- _WORK TASK_: Output only the lines below that start at the line containing "denyAccessRequest_not_pending with (r := r)." and end at the line containing "assert (Gd : map_get", with both ends kept.

- _THE INPUT_:

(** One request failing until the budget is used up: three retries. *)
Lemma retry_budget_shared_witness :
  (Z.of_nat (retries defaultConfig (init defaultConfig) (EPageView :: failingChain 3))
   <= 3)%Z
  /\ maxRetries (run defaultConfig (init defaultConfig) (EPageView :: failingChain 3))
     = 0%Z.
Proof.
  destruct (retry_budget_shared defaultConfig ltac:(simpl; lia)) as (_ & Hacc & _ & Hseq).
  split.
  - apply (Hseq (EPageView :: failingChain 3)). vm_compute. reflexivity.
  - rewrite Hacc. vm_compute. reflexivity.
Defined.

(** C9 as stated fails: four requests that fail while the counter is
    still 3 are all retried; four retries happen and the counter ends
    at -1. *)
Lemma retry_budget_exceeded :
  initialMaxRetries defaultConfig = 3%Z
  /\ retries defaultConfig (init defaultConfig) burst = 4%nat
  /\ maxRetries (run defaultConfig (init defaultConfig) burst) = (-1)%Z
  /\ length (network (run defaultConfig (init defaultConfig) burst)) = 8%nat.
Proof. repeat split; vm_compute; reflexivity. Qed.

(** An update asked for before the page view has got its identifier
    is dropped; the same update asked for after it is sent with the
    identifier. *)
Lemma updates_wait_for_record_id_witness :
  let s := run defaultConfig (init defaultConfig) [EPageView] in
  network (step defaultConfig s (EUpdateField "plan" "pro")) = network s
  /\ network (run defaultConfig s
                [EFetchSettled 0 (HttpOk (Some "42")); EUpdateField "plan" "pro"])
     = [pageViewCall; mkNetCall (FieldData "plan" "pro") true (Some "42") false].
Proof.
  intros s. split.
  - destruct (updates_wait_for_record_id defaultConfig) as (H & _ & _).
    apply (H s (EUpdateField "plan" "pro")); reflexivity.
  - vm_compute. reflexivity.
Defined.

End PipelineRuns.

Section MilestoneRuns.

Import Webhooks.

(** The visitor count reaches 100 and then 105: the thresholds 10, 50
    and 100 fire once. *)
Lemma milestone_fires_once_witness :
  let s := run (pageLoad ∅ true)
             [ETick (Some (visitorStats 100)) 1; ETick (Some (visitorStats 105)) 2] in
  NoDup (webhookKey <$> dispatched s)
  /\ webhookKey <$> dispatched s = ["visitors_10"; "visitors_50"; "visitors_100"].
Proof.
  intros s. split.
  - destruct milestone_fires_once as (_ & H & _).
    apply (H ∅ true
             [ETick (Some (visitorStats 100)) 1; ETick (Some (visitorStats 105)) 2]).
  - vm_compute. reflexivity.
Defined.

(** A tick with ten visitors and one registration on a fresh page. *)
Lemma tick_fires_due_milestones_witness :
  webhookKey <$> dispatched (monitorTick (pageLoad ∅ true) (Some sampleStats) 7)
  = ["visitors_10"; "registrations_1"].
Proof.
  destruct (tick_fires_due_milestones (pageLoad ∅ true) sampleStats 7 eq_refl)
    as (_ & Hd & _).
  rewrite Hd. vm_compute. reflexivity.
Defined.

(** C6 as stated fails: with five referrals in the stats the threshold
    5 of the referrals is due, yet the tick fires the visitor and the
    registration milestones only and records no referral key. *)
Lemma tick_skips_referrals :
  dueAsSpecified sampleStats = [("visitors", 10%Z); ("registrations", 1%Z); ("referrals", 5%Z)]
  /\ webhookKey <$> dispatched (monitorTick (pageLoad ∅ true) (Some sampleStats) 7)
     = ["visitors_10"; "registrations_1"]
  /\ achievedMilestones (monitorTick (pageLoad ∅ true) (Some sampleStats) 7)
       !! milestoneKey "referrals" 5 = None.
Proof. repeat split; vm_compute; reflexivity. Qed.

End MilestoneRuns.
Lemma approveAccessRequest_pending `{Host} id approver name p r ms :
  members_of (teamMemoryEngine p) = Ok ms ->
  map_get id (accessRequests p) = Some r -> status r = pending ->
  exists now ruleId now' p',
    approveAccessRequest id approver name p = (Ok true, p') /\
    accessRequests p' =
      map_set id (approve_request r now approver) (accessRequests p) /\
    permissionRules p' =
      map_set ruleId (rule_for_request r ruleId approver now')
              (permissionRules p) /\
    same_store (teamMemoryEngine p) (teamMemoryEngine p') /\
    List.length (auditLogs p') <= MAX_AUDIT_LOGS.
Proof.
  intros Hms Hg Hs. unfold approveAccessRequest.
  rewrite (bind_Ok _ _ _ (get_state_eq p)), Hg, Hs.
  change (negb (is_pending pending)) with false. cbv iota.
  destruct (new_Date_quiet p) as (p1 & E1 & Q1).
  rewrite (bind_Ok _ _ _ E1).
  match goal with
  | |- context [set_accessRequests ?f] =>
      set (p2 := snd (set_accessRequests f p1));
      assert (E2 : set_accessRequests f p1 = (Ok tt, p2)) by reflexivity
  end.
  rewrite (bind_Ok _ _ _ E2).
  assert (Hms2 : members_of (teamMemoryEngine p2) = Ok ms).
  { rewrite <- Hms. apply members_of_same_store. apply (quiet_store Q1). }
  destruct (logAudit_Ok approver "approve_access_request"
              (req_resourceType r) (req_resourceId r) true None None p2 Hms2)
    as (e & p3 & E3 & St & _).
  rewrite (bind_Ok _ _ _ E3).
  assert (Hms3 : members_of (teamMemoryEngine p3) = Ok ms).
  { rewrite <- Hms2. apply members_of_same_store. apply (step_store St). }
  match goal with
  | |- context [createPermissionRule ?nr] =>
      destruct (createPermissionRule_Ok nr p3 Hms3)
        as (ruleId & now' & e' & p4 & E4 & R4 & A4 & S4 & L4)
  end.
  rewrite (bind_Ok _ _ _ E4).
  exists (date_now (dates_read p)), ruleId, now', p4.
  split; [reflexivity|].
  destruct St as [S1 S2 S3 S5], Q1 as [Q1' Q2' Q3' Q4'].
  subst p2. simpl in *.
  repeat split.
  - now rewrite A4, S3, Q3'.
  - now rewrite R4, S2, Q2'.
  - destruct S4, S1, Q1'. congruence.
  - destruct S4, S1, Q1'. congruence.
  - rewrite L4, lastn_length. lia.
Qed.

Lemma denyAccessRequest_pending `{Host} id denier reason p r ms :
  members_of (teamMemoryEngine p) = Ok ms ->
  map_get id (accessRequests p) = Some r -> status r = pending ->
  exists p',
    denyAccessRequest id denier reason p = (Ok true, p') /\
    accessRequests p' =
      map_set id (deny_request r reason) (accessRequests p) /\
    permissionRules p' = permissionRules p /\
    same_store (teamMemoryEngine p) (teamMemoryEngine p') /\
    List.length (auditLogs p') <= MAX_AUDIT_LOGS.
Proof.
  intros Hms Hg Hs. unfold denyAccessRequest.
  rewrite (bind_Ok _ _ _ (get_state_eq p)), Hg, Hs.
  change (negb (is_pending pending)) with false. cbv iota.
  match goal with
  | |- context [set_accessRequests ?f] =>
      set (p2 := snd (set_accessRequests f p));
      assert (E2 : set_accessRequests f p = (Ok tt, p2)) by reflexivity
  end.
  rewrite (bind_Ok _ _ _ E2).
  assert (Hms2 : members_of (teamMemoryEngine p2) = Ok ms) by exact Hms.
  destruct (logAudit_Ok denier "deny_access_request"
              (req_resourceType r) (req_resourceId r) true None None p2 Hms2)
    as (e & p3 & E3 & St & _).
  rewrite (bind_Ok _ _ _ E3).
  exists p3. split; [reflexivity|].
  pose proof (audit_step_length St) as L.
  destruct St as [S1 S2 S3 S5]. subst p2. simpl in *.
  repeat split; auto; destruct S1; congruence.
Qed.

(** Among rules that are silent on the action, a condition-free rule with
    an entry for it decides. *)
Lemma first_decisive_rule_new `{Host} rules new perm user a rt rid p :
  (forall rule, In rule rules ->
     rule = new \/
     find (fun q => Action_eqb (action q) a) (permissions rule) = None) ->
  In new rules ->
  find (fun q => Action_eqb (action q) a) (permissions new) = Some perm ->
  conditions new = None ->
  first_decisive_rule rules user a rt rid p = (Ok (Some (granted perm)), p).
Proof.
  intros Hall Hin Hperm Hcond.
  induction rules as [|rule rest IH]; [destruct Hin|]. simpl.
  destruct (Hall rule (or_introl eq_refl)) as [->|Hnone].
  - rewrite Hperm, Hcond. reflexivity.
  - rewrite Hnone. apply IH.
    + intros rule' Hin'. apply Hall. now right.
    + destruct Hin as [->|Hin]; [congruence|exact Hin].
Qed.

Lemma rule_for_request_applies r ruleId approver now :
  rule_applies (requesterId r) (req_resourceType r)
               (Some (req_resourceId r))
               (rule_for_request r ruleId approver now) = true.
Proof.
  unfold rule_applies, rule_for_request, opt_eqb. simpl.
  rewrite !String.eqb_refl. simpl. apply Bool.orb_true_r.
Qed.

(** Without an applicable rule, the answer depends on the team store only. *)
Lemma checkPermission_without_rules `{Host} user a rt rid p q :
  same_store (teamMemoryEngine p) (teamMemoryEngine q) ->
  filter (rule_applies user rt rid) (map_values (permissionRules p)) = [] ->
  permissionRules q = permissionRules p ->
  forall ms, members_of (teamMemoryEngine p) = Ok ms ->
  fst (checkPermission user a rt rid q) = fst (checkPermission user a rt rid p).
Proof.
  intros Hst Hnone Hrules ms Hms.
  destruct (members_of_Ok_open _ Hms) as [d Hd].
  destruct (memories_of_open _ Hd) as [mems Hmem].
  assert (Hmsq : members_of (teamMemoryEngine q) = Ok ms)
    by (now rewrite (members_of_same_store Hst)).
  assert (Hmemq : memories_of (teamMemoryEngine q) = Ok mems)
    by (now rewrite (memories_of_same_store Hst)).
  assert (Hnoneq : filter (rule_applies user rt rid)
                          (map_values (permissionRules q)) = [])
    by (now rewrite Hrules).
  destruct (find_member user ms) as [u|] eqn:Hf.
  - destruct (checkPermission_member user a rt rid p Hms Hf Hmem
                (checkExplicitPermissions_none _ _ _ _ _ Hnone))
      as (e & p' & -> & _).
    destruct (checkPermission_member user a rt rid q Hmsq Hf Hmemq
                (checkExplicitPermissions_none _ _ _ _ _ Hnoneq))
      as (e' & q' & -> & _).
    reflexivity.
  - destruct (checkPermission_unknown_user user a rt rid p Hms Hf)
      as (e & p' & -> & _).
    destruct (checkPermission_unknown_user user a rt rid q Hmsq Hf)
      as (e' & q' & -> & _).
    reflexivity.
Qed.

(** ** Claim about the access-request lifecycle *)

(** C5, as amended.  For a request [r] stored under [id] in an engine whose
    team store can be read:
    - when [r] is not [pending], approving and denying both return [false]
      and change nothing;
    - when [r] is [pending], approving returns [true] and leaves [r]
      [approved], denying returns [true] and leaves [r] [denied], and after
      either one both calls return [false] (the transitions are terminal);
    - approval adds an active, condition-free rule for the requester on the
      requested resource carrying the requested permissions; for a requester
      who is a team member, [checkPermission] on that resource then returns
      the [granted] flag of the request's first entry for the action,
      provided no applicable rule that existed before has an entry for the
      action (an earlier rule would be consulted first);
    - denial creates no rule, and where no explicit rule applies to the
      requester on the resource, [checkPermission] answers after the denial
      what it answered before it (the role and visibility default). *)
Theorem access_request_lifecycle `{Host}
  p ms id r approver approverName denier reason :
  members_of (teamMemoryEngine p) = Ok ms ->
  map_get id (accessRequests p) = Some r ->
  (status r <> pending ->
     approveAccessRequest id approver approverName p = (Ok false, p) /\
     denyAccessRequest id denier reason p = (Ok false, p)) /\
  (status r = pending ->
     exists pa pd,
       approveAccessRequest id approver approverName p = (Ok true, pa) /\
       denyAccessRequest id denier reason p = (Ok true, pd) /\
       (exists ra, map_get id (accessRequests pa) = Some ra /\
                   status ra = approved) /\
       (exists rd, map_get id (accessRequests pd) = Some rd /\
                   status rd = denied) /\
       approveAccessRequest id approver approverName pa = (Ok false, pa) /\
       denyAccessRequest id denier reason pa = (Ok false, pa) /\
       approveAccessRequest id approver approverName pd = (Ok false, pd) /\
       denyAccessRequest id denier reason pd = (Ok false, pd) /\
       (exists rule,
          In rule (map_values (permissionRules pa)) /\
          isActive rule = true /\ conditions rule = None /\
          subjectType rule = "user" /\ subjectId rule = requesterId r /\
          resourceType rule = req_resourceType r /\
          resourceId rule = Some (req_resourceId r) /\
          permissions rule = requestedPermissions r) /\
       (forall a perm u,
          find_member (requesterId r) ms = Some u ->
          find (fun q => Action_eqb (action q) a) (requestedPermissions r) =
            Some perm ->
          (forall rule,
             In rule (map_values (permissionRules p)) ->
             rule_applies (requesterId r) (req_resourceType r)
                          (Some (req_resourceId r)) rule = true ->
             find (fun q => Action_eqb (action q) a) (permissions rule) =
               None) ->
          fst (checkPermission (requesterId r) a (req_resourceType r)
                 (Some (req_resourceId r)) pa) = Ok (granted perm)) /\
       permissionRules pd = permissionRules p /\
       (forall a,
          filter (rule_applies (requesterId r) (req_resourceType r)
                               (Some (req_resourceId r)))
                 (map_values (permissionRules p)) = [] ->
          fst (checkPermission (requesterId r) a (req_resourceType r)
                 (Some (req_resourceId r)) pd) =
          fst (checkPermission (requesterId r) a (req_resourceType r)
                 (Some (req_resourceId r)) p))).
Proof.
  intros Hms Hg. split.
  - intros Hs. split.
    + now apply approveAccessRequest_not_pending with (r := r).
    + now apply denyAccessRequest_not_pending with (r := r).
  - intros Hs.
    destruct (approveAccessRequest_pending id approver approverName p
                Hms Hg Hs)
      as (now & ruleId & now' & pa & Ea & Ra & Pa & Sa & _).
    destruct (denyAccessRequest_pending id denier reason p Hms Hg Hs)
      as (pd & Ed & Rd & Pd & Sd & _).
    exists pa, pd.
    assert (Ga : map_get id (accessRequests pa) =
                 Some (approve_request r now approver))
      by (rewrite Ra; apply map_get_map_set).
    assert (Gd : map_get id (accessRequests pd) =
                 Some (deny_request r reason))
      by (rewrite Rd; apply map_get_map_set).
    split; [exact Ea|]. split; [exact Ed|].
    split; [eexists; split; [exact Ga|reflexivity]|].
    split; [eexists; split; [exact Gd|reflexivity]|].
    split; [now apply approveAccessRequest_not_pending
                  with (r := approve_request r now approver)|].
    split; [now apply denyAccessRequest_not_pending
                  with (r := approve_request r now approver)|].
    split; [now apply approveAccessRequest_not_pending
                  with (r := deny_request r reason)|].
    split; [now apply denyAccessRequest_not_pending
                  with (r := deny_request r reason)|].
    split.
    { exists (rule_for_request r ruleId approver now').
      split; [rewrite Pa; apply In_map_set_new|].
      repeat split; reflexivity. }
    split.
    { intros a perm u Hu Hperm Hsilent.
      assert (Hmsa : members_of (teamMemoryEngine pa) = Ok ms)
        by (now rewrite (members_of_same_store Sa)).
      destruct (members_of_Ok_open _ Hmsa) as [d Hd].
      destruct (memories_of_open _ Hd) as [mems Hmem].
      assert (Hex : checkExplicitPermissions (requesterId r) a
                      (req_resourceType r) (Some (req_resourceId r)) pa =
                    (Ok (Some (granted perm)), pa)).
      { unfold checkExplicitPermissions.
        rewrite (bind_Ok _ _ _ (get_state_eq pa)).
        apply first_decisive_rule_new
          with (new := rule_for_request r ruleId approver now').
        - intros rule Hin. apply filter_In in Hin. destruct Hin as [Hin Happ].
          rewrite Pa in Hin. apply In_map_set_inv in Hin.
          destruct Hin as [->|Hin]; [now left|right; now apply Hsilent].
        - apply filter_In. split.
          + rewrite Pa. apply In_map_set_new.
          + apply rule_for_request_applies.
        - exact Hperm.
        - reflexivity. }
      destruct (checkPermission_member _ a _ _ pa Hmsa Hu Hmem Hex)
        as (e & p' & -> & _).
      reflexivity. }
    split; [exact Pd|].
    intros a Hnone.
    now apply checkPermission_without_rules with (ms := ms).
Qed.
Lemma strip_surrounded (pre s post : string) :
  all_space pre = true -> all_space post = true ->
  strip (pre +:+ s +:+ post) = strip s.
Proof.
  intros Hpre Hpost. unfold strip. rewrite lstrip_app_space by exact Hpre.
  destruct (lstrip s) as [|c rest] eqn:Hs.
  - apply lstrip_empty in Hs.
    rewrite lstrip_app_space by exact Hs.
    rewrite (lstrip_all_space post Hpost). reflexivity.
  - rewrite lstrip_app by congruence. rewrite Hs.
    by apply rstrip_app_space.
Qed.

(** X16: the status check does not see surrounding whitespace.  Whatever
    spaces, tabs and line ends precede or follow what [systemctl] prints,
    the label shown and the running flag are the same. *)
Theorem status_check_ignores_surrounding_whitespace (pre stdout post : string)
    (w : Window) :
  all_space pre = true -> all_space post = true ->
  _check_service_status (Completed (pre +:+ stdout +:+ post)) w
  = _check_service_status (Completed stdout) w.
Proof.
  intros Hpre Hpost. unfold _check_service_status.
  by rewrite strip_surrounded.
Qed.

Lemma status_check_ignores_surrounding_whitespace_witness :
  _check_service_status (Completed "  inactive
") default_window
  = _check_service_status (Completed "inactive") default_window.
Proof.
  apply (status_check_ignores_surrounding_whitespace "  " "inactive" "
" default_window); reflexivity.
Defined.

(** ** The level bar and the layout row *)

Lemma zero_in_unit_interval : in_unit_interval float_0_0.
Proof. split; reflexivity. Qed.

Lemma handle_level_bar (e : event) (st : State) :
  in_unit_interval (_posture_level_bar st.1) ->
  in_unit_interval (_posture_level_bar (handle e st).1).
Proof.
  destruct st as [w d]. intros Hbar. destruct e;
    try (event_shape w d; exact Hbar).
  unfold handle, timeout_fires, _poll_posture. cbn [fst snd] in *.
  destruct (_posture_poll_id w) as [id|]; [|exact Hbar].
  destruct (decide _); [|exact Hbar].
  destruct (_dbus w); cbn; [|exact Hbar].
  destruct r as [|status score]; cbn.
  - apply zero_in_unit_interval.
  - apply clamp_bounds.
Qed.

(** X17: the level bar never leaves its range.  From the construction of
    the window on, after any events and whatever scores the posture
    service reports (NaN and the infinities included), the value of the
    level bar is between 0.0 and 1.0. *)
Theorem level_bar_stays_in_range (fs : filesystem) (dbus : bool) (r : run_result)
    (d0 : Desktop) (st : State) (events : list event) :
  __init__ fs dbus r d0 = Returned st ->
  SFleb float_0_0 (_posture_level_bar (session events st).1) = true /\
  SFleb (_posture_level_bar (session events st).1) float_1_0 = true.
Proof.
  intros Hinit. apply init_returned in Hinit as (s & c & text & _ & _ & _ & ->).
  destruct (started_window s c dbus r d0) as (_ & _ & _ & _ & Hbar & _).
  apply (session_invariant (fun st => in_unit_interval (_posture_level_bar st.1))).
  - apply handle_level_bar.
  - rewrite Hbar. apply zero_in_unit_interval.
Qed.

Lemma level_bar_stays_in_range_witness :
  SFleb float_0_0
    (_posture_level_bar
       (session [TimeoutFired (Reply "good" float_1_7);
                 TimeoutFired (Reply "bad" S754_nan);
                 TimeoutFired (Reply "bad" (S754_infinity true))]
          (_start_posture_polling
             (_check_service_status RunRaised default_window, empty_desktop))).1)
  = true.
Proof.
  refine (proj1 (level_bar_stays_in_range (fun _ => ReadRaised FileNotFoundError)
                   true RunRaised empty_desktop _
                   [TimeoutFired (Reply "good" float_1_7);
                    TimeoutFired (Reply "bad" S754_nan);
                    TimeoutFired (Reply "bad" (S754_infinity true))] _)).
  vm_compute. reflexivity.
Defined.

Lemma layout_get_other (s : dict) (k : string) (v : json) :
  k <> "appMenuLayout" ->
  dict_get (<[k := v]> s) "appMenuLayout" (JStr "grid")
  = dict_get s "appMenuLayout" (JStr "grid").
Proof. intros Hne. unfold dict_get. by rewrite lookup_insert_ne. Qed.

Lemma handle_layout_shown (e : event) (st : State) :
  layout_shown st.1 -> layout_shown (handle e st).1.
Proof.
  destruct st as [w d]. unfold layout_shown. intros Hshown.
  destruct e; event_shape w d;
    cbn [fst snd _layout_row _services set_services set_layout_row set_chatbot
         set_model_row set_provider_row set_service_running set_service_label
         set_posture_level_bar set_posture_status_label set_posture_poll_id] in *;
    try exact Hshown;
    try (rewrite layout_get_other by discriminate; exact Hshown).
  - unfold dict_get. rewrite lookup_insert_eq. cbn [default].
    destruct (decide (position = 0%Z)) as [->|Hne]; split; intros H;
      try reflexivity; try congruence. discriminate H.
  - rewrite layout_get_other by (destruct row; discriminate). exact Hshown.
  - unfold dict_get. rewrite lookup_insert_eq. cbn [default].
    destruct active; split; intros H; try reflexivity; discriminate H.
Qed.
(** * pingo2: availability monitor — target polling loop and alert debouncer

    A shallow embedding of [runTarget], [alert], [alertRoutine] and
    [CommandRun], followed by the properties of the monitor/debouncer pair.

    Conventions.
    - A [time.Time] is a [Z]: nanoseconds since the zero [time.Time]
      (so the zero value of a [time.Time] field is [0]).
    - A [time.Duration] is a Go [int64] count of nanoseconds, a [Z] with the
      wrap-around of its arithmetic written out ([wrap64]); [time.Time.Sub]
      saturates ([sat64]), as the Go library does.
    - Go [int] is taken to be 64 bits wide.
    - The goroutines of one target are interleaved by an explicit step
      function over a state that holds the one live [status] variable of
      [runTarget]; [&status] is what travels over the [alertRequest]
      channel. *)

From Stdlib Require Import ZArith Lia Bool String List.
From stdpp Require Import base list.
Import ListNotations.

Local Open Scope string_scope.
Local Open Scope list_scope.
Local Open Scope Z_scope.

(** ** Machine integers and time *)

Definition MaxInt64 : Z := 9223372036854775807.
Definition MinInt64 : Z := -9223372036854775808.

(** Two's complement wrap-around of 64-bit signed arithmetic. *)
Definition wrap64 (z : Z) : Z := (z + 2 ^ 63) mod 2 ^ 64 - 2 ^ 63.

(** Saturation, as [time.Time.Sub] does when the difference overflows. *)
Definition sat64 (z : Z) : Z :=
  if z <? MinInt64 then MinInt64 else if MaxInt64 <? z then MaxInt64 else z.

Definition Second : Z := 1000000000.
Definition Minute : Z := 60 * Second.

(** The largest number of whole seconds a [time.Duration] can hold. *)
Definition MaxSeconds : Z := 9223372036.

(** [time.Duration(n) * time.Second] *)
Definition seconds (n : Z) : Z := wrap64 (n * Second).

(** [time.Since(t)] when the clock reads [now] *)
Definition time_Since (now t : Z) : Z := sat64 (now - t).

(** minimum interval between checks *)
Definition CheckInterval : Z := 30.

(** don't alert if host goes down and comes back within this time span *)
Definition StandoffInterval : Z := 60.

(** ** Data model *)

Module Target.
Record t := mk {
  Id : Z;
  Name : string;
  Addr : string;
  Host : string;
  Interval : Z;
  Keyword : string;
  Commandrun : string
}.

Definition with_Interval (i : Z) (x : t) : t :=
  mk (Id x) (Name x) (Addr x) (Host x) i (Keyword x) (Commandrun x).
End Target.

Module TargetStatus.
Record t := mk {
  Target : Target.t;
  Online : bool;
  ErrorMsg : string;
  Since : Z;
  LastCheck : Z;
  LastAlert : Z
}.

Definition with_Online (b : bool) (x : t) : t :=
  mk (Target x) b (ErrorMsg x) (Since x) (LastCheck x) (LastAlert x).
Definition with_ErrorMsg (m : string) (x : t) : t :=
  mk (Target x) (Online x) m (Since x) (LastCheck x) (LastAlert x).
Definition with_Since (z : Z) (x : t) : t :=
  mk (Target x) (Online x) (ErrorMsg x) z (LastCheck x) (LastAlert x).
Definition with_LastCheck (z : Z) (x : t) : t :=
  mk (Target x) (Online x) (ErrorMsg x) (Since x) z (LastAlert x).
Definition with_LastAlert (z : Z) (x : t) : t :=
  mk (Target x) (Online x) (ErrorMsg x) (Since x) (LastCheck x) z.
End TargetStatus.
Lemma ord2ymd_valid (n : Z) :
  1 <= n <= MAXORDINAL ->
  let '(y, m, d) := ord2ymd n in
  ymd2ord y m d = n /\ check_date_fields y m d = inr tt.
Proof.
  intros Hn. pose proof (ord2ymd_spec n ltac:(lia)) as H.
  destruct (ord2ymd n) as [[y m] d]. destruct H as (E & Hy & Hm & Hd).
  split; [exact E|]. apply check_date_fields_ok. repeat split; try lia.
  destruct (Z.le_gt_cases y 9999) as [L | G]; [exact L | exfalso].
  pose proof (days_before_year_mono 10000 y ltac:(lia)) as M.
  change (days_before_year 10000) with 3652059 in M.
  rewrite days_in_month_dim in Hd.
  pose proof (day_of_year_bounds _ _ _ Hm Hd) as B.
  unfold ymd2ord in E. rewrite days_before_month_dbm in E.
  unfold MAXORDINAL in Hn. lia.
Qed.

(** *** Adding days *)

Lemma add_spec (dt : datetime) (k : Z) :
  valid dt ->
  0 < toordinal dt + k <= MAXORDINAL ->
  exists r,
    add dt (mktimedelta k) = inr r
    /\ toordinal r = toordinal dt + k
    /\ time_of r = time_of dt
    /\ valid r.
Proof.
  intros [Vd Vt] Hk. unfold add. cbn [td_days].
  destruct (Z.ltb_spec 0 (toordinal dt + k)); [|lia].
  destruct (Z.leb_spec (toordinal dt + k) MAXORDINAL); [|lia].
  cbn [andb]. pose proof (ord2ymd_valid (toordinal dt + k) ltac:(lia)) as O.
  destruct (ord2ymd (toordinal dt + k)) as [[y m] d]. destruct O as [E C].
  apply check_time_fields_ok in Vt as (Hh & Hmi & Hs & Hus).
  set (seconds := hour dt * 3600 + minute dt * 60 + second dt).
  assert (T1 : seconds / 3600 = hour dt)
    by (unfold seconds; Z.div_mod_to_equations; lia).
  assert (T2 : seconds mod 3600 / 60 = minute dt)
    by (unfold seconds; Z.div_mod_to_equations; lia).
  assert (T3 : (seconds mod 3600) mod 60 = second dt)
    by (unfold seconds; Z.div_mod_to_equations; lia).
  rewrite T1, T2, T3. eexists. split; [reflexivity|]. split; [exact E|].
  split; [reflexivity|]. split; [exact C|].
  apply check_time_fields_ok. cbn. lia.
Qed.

- _FINISHED EXERCISE_:
    + now apply denyAccessRequest_not_pending with (r := r).
  - intros Hs.
    destruct (approveAccessRequest_pending id approver approverName p
                Hms Hg Hs)
      as (now & ruleId & now' & pa & Ea & Ra & Pa & Sa & _).
    destruct (denyAccessRequest_pending id denier reason p Hms Hg Hs)
      as (pd & Ed & Rd & Pd & Sd & _).
    exists pa, pd.
    assert (Ga : map_get id (accessRequests pa) =
                 Some (approve_request r now approver))
      by (rewrite Ra; apply map_get_map_set).
    assert (Gd : map_get id (accessRequests pd) =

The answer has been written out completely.